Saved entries
(** * Flight dynamics engine: [FlightPhysics.update] of src/utils/flightPhysics.ts

    A shallow embedding of the per-frame state transition of the aircraft.

    Numbers.  A TypeScript [number] is modelled as an exact rational [Q]:
    every sum, product, comparison, [Math.min], [Math.max] and [Math.abs]
    of the source is the exact operation, without rounding, overflow or
    NaN.  Two numbers are the same value when they are [Qeq] ([==]).
    [Math.PI] is the rational that the IEEE double [3.141592653589793]
    denotes.  [Math.sin] and [Math.cos], reached through three.js when the
    forward vector is rotated, are parameters of the development.  The
    throttle ramp is also run on binary64 numbers, where landing on 1.0
    depends on rounding.

    Effects.  [update] mutates the [FlightPhysics] object and one field of
    the caller's control record; the model passes both explicitly and
    returns the pair of the new state and the new control record.

    Where the two number systems part.  Rounding is left out, the
    throttle ramp apart.  Overflow cannot be: with a long time slice a
    call takes a smoothed input and the angular velocity beyond the
    largest double, Infinity times a damping factor of 0 is NaN, and
    [Math.min] and [Math.max] keep NaN, so that rotation, position and
    lift end as NaN, within no bound.  Module [Binary64] writes [update]
    a second time, on doubles, and runs it there.  What is said below of
    rotation, position, lift and the smoothed inputs over a whole run is
    therefore said of the states of the animation loop, whose time slice
    of 0.016 keeps every quantity far inside the range of the doubles;
    throttle, speed and the flags, which overflow does not reach, are
    followed over calls with any time slice.

    The host.  The simulator component that owns the object is modelled
    as far as it feeds and reads the physics: the key handlers that write
    the control record, the pointer handlers that write the camera
    record, the frame of the animation loop with its time slice 0.016,
    and the propeller, oscillator and camera values the frame derives
    from the state.  The frame calls [update] once the aircraft mesh
    exists, which the model takes for granted; rendering, the audio
    graph and the scene construction, with its random placement, are
    left out. *)

From Stdlib Require Import ZArith QArith Qminmax Qabs Lqa Bool List Lia.
From Stdlib Require Import String.
From Stdlib Require Floats.
Import ListNotations.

(PROBLEM TO WORK ON): Copy exactly the lines that run from the first line of the data to the line containing "[Math.PI] is the", please, with both ends included and nothing else.

(OUTPUT OF THE EXERCISE):
(** * Flight dynamics engine: [FlightPhysics.update] of src/utils/flightPhysics.ts

    A shallow embedding of the per-frame state transition of the aircraft.

    Numbers.  A TypeScript [number] is modelled as an exact rational [Q]:
    every sum, product, comparison, [Math.min], [Math.max] and [Math.abs]
    of the source is the exact operation, without rounding, overflow or
    NaN.  Two numbers are the same value when they are [Qeq] ([==]).
    [Math.PI] is the rational that the IEEE double [3.141592653589793]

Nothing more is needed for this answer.